Characterization of pab2-1 ban and pab3-1 ban. Seed color at the immature (a) and mature (b) stages in ban, pab2-1 ban, and pab3-1 ban. (c) Schematic representation of mutations in the TT4 and TT8 regions for pab2-1 ban (top) and pab3-1 ban (bottom), respectively. Pale blue and black boxes represent exons and untranslated regions, respectively. Mutations in pab2-1 ban and pab3-1 ban are indicated in red. Green bars indicate the region used for the qPCR analysis. Gray and white boxes below the gene (labeled with a–i) indicate the amplified and non-amplified fragments, respectively, for the PCR performed using site-specific primers and template DNA from the pab2-1 ban and pab3-1 ban mutants.

At the immature seed stage, the phenotypes of the pab2-1 ban and pab3-1 ban mutants were similar, but they obviously differed from the phenotype of the original ban mutant (Fig. 1a). However, there were clear differences in the pab2-1 ban and pab3-1 ban mature seeds, which were pale yellow and pale brown, respectively (Fig. 1b). The phenotypic features of the immature and mature seeds prompted us to develop a new mutation detection system for the M1 plants as described in the following section.

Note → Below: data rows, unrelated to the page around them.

(* ===== verification/NetText.v ===== *)
(** * Text of numbers and network addresses

    The parts of the standard library's [core::net] that the client's address
    parsing relies on: the printers of [Ipv4Addr] and [Ipv6Addr], and the
    parser behind [str::parse] for [IpAddr] and [SocketAddr] ([core/net/parser.rs]):
    a reader either consumes a prefix of the text or fails and leaves it as it
    was, so a reader is a function to [option (value * rest)]. *)
From S2P Require Import Prelude Addr.

(** ** Printing *)

Definition digit_char (d : Z) : Z := if d <? 10 then 48 + d else 87 + d.

(** The digits of [v], least significant first: [fuel] of them at most. *)
Fixpoint digits_rev (fuel : nat) (radix v : Z) : list Z :=
  match fuel with
  | O => []
  | S fuel => v mod radix :: (if v / radix =? 0 then [] else digits_rev fuel radix (v / radix))
  end.

Definition digits (radix v : Z) : list Z := rev (digits_rev 40 radix v).

(** [format!("{v}")] and [format!("{v:x}")]. *)
Definition decimal (v : Z) : str := map digit_char (digits 10 v).
Definition hex (v : Z) : str := map digit_char (digits 16 v).

(** A chunk of groups, each after the first preceded by a colon; [i] is the index
    of the first. *)
Fixpoint groups_text (i : nat) (gs : list Z) : str :=
  match gs with
  | [] => []
  | g :: gs => (if (i =? 0)%nat then [] else [58]) ++ hex g ++ groups_text (S i) gs
  end.

(** [Display] of [Ipv4Addr]. *)
Fixpoint octets_text (i : nat) (os : bytes) : str :=
  match os with
  | [] => []
  | o :: os => (if (i =? 0)%nat then [] else [46]) ++ decimal o ++ octets_text (S i) os
  end.
Definition display_v4 (octets : bytes) : str := octets_text 0 octets.

(** [Ipv6Addr::segments]. *)
Fixpoint segments (octets : bytes) : list Z :=
  match octets with
  | a :: b :: octets => a * 256 + b :: segments octets
  | _ => []
  end.
Definition of_segments (gs : list Z) : bytes := concat (map (fun g => [g / 256; g mod 256]) gs).

(** The longest run of zero segments, the first of the longest: [(start, len)]. *)
Fixpoint zeroes_from (i : nat) (longest current : nat * nat) (gs : list Z) : nat * nat :=
  match gs with
  | [] => longest
  | g :: gs =>
      if g =? 0 then
        let start := if (snd current =? 0)%nat then i else fst current in
        let current := (start, S (snd current)) in
        zeroes_from (S i) (if (snd longest <? snd current)%nat then current else longest) current gs
      else zeroes_from (S i) longest (0%nat, 0%nat) gs
  end.
Definition zeroes (gs : list Z) : nat * nat := zeroes_from 0 (0%nat, 0%nat) (0%nat, 0%nat) gs.
(* ===== verification/Config.v ===== *)
(** * Configuration ([crates/common/src/config.rs])

    The configuration records after deserialization, their defaults, the
    conversion into the core key and the validation of the loaders.  The file
    system and the json5 parser are arguments of the loaders; the error texts
    are represented by what they say. *)
From S2P Require Import Prelude Errors Cipher KeyConfig.

(** What the [String] errors of the validation say. *)
Inductive Fault :=
| UnknownMethod (name : str)
| EmptyPassword (field : string)
| BadKey (e : Error)
| BondLinks.

Inductive ConfigError (E : Type) := ConfigIo (source : io_error) | ConfigParse (source : E) | Validate (message : Fault).
Arguments ConfigIo {E}.
Arguments ConfigParse {E}.
Arguments Validate {E}.

Record ObfuscationConfig := Obf {
  oc_kf : Z;
  oc_kl : Z;
  oc_kh : Z;
  oc_kx : Z;
  oc_protocol : str;
  oc_protocol_key : option str;
  oc_transport : str;
  oc_transport_key : option str;
  oc_masked : bool;
  oc_plaintext : bool;
  oc_delta_encode : bool;
  oc_shuffle_data : bool
}.

(** [ObfuscationConfig::default]. *)
Definition ObfuscationConfig_default : ObfuscationConfig :=
  let k := default_key in {|
  oc_kf := k_kf k; oc_kl := k_kl k; oc_kh := k_kh k; oc_kx := k_kx k;
  oc_protocol := Method_name (k_protocol k); oc_protocol_key := None;
  oc_transport := Method_name (k_transport k); oc_transport_key := None;
  oc_masked := k_masked k; oc_plaintext := k_plaintext k;
  oc_delta_encode := k_delta_encode k; oc_shuffle_data := k_shuffle_data k
|}.

Definition PLACEHOLDER_PASSWORD : str := lit "nextppp".

(** [ObfuscationConfig::method]. *)
Definition method (name : str) : result Fault Method := ok_or (from_name name) (UnknownMethod name).

(** [Option::or]. *)
Definition option_or {A} (a b : option A) : option A := match a with Some _ => a | None => b end.

(** [ObfuscationConfig::resolve_password]. *)
Definition resolve_password (key shared : option str) (field : string) : result Fault str :=
  match option_or key shared with
  | Some [] => Err (EmptyPassword field)
  | Some p => Ok p
  | None => Ok PLACEHOLDER_PASSWORD
  end.

(** [ObfuscationConfig::to_key]. *)
Definition to_key (c : ObfuscationConfig) (shared_password : option str) : result Fault ObfuscationKey :=
  let? protocol_key := resolve_password (oc_protocol_key c) shared_password "protocol_key" in
  let? protocol := method (oc_protocol c) in
  let? transport_key := resolve_password (oc_transport_key c) shared_password "transport_key" in
  let? transport := method (oc_transport c) in
  let key := {|
    k_kf := oc_kf c; k_kl := oc_kl c; k_kh := oc_kh c; k_kx := oc_kx c;
    k_protocol := protocol; k_protocol_key := protocol_key;
    k_transport := transport; k_transport_key := transport_key;
    k_masked := oc_masked c; k_plaintext := oc_plaintext c;
    k_delta_encode := oc_delta_encode c; k_shuffle_data := oc_shuffle_data c |} in
  match validate key with
  | Ok _ => Ok key
  | Err e => Err (BadKey e)
  end.

(** The condition of [warn_placeholder]. *)
Definition placeholder_warned (key : ObfuscationKey) : bool :=
  str_eqb (k_protocol_key key) PLACEHOLDER_PASSWORD && str_eqb (k_transport_key key) PLACEHOLDER_PASSWORD.

(** ** The configuration files *)

Record ServerConfig := SConfig {
  sc_listen : str;
  sc_bond_enabled : bool;
  sc_password : option str;
  sc_connect_timeout : Z;
  sc_handshake_timeout : Z;
  sc_max_connections : option Z;
  sc_max_handshakes : option Z;
  sc_max_streams_per_conn : option Z;
  sc_obfuscation : ObfuscationConfig
}.

Record BondClientSection := BondC { bc_listen : str; bc_links : Z; bc_pool_size : Z; bc_max_streams : Z }.

Definition BondClientSection_default : BondClientSection := BondC [] 3 1 64.

Record MuxSection := MuxS { mx_enabled : bool; mx_pool_size : Z; mx_max_streams : Z }.

Definition MuxSection_default : MuxSection := MuxS true 4 64.

(** [MuxSection::effective_pool_size]. *)
Definition effective_pool_size (m : MuxSection) : Z := if mx_enabled m then mx_pool_size m else 0.

Record ServerSection := SSection {
  ss_address : str;
  ss_connect_timeout : Z;
  ss_connect_retries : Z;
  ss_mux : MuxSection;
  ss_obfuscation : ObfuscationConfig
}.

Record ClientConfig := CConfig {
  cc_listen : str;
  cc_bond : option BondClientSection;
  cc_password : option str;
  cc_max_connections : option Z;
  cc_server : ServerSection
}.

Definition default_connect_timeout : Z := 10.
Definition default_true : bool := true.
Definition default_connect_retries : Z := 1.
Definition default_handshake_timeout : Z := 15.
Definition default_max_handshakes : option Z := Some 256.
Definition default_max_streams_per_conn : option Z := Some 1024.

(** A file that only gives the required fields. *)
Definition minimal_server (listen : str) : ServerConfig :=
  SConfig listen default_true None default_connect_timeout default_handshake_timeout None
    default_max_handshakes default_max_streams_per_conn ObfuscationConfig_default.
Definition minimal_client (listen address : str) : ClientConfig :=
  CConfig listen None None None
    (SSection address default_connect_timeout default_connect_retries MuxSection_default ObfuscationConfig_default).

(** ** The loaders *)

Section Load.
Context {ParseError : Type}.

(** [load_jsonc]: the file's text or the failure to read it, and the parser. *)
Definition load_jsonc {T} (text : result io_error str) (from_str : str -> result ParseError T) : result (ConfigError ParseError) T :=
  match text with
  | Err e => Err (ConfigIo e)
  | Ok text =>
      match from_str text with
      | Err e => Err (ConfigParse e)
      | Ok cfg => Ok cfg
      end
  end.

(** [ClientConfig::load]. *)
Definition ClientConfig_load (text : result io_error str) (from_str : str -> result ParseError ClientConfig)
    : result (ConfigError ParseError) ClientConfig :=
  let? cfg := load_jsonc text from_str in
  match to_key (ss_obfuscation (cc_server cfg)) (cc_password cfg) with
  | Err e => Err (Validate e)
  | Ok _ =>
      match cc_bond cfg with
      | Some bond => if bc_links bond =? 0 then Err (Validate BondLinks) else Ok cfg
      | None => Ok cfg
      end
  end.

(** [ServerConfig::load]. *)
Definition ServerConfig_load (text : result io_error str) (from_str : str -> result ParseError ServerConfig)
    : result (ConfigError ParseError) ServerConfig :=
  let? cfg := load_jsonc text from_str in
  match to_key (sc_obfuscation cfg) (sc_password cfg) with
  | Err e => Err (Validate e)
  | Ok _ => Ok cfg
  end.
End Load.

(** ** Lemmas *)

(** The field types: [u32], [u8] and [String]. *)
Definition cfg_typed (c : ObfuscationConfig) (shared : option str) : bool :=
  (0 <=? oc_kf c) && (oc_kf c <? 2 ^ 32) && (0 <=? oc_kl c) && (oc_kl c <? 256) &&
  (0 <=? oc_kh c) && (oc_kh c <? 256) && (0 <=? oc_kx c) && (oc_kx c <? 2 ^ 32) &&
  forallb is_char (default [] (oc_protocol_key c)) && forallb is_char (default [] (oc_transport_key c)) &&
  forallb is_char (default [] shared).

(** The password a layer ends up with. *)
Definition effective_password (key shared : option str) : str := default PLACEHOLDER_PASSWORD (option_or key shared).

Lemma resolve_password_spec key shared field :
  resolve_password key shared field =
    if (length (effective_password key shared) =? 0)%nat then Err (EmptyPassword field) else Ok (effective_password key shared).
Proof. unfold resolve_password, effective_password. destruct (option_or key shared) as [[|c p]|]; done. Qed.

Lemma effective_password_chars c key shared :
  forallb is_char (default [] key) = true -> forallb is_char (default [] shared) = true ->
  c = effective_password key shared -> forallb is_char c = true.
Proof. intros Hk Hs ->. unfold effective_password. by destruct key, shared. Qed.

(** A method's canonical name names it. *)
Lemma from_name_name m : from_name (Method_name m) = Some m.
Proof. by destruct m. Qed.

(** ** Properties *)

(** C31: the configuration layer is exact: a configuration becomes a key exactly
    when both cipher names are known, neither layer's effective password (its
    own, else the shared one, else the placeholder) is empty and both NOP
    exponents are at most 20; the key then is valid for the protocol core,
    carries these passwords, methods and every other field unchanged; and the
    default configuration becomes the default key. *)
Theorem to_key_exact c shared : cfg_typed c shared = true ->
  (forall k, to_key c shared = Ok k <->
     method (oc_protocol c) = Ok (k_protocol k) /\ method (oc_transport c) = Ok (k_transport k) /\
     effective_password (oc_protocol_key c) shared = k_protocol_key k /\
     effective_password (oc_transport_key c) shared = k_transport_key k /\
     k_protocol_key k <> [] /\ k_transport_key k <> [] /\ k_kl k <= 20 /\ k_kh k <= 20 /\
     (k_kf k, k_kl k, k_kh k, k_kx k) = (oc_kf c, oc_kl c, oc_kh c, oc_kx c) /\
     (k_masked k, k_plaintext k, k_delta_encode k, k_shuffle_data k) =
       (oc_masked c, oc_plaintext c, oc_delta_encode c, oc_shuffle_data c)) /\
  (forall k, to_key c shared = Ok k -> key_valid k) /\
  to_key ObfuscationConfig_default None = Ok default_key.
Proof.
  intros Ht. assert (forall k, to_key c shared = Ok k <->
     method (oc_protocol c) = Ok (k_protocol k) /\ method (oc_transport c) = Ok (k_transport k) /\
     effective_password (oc_protocol_key c) shared = k_protocol_key k /\
     effective_password (oc_transport_key c) shared = k_transport_key k /\
     k_protocol_key k <> [] /\ k_transport_key k <> [] /\ k_kl k <= 20 /\ k_kh k <= 20 /\
     (k_kf k, k_kl k, k_kh k, k_kx k) = (oc_kf c, oc_kl c, oc_kh c, oc_kx c) /\
     (k_masked k, k_plaintext k, k_delta_encode k, k_shuffle_data k) =
       (oc_masked c, oc_plaintext c, oc_delta_encode c, oc_shuffle_data c)) as Hiff.
  { intros k. unfold to_key. rewrite !resolve_password_spec. destruct k as [kf kl kh kx p pk t tk ma pl de sh].
    cbn [k_kf k_kl k_kh k_kx k_protocol k_protocol_key k_transport k_transport_key k_masked k_plaintext k_delta_encode k_shuffle_data].
    set (ep := effective_password (oc_protocol_key c) shared). set (et := effective_password (oc_transport_key c) shared).
    destruct (Nat.eqb_spec (length ep) 0) as [E1|E1].
    { split; [done|]. intros (_ & _ & <- & _ & Hne & _). by apply nil_length_inv in E1. }
    destruct (method (oc_protocol c)) as [m1|]; [|split; [done|by intros [? _]]].
    destruct (Nat.eqb_spec (length et) 0) as [E2|E2].
    { split; [done|]. intros (_ & _ & _ & <- & _ & Hne & _). by apply nil_length_inv in E2. }
    destruct (method (oc_transport c)) as [m2|]; [|split; [done|by intros (_ & ? & _)]].
    unfold validate, MAX_NOP_EXPONENT. cbn [k_kl k_kh k_protocol_key k_transport_key].
    destruct (Nat.eqb_spec (length ep) 0); [done|]. destruct (Nat.eqb_spec (length et) 0); [done|]. cbn [orb].
    destruct (Z.ltb_spec 20 (oc_kl c)), (Z.ltb_spec 20 (oc_kh c)); cbn [orb]; (split; [|]);
      try (intros [=]; fail); try (intros (_ & _ & _ & _ & _ & _ & ? & ? & [= -> -> -> ->] & _); lia).
    - intros [= <- <- <- <- <- <- <- <- <- <- <- <-]. split_and!; try done; intros E; by rewrite E in *.
    - intros ([= ->] & [= ->] & <- & <- & _ & _ & _ & _ & [= -> -> -> ->] & [= -> -> -> ->]). done. }
  split; [exact Hiff|]. split; [|by vm_compute].
  intros k Hk. pose proof Hk as Hv. apply Hiff in Hk as (_ & _ & Hp & Htk & Hpn & Htn & Hl & Hh & [= E1 E2 E3 E4] & _).
  unfold cfg_typed in Ht. repeat (apply andb_prop in Ht as [Ht ?]). split.
  - unfold key_typed. rewrite E1, E2, E3, E4. repeat (apply andb_true_intro; split); try done;
      [by apply (effective_password_chars _ (oc_protocol_key c) shared)|by apply (effective_password_chars _ (oc_transport_key c) shared)].
  - unfold validate, MAX_NOP_EXPONENT. destruct (Z.ltb_spec 20 (k_kl k)), (Z.ltb_spec 20 (k_kh k)); try lia. cbn [orb].
    by destruct (k_protocol_key k), (k_transport_key k).
Qed.

Lemma to_key_exact_witness :
  exists k, to_key (ObfuscationConfig_default) (Some (lit "shared")) = Ok k /\ key_valid k.
Proof.
  destruct (to_key_exact ObfuscationConfig_default (Some (lit "shared")) eq_refl) as (_ & Hv & _).
  eexists. split; [|apply Hv]; vm_compute; reflexivity.
Defined.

Development of a mutation detection system for mutagenized plants using double heterozygotes for TT4 and TT8

The cross-pollination of the pab2-1 ban and pab3-1 ban mutants generated plants with a double heterozygous genotype for TT4 and TT8 in the ban background (genotype: TT4/tt4 TT8/tt8 ban/ban). The double heterozygous plants had a phenotype that was similar to that of the ban single mutant (e.g., red immature seeds and dark brown mature seeds). A deleterious mutation in the wild-type allele of the heterozygous TT4 or TT8 locus will result in a non-functional anthocyanin biosynthetic pathway. A mutated cell is expected to divide and form a mutant sector in the double heterozygous plant. When the sector harboring the deleterious mutation in the TT4 or TT8 locus contributes to seed coat formation (i.e., the terminal tissue of the mutated somatic cells), the seeds will have an anthocyanin-less phenotype. The anthocyanin-less seeds were clearly distinguished from the non-mutated anthocyanin-containing seeds at the immature seed stage (Fig. 2). Additionally, after the remaining mutant siliques matured and dried, the anthocyanin-less seeds were pale yellow (tt4) or pale brown (tt8), making it possible to easily differentiate between these seeds (Fig. 2). Thus, mutations at two distinct loci (TT4 or TT8) were detectable on the basis of the seed color at the immature and mature stages.

Figure 2
figure 2

Strategy for detecting mutations at multiple loci in the M1 generation. The cross-pollination of pab2-1 ban and pab3-1 ban generated double heterozygous plants for TT4 and TT8. The double heterozygotes were irradiated with ion beams. When the wild-type allele at the heterozygous TT4 or TT8 locus was mutated by irradiation, anthocyanin-less immature seeds were produced by the tissues with the mutated tt4 or tt8 allele in the M1 plants. These seeds were easily discriminated from the red immature seeds produced by the tissue with non-mutated TT4 and TT8 alleles. The M1 plants producing anthocyanin-less immature seeds were grown until the seeds matured to determine whether their mature seeds were pale yellow (tt4-type) or pale brown (tt8-type).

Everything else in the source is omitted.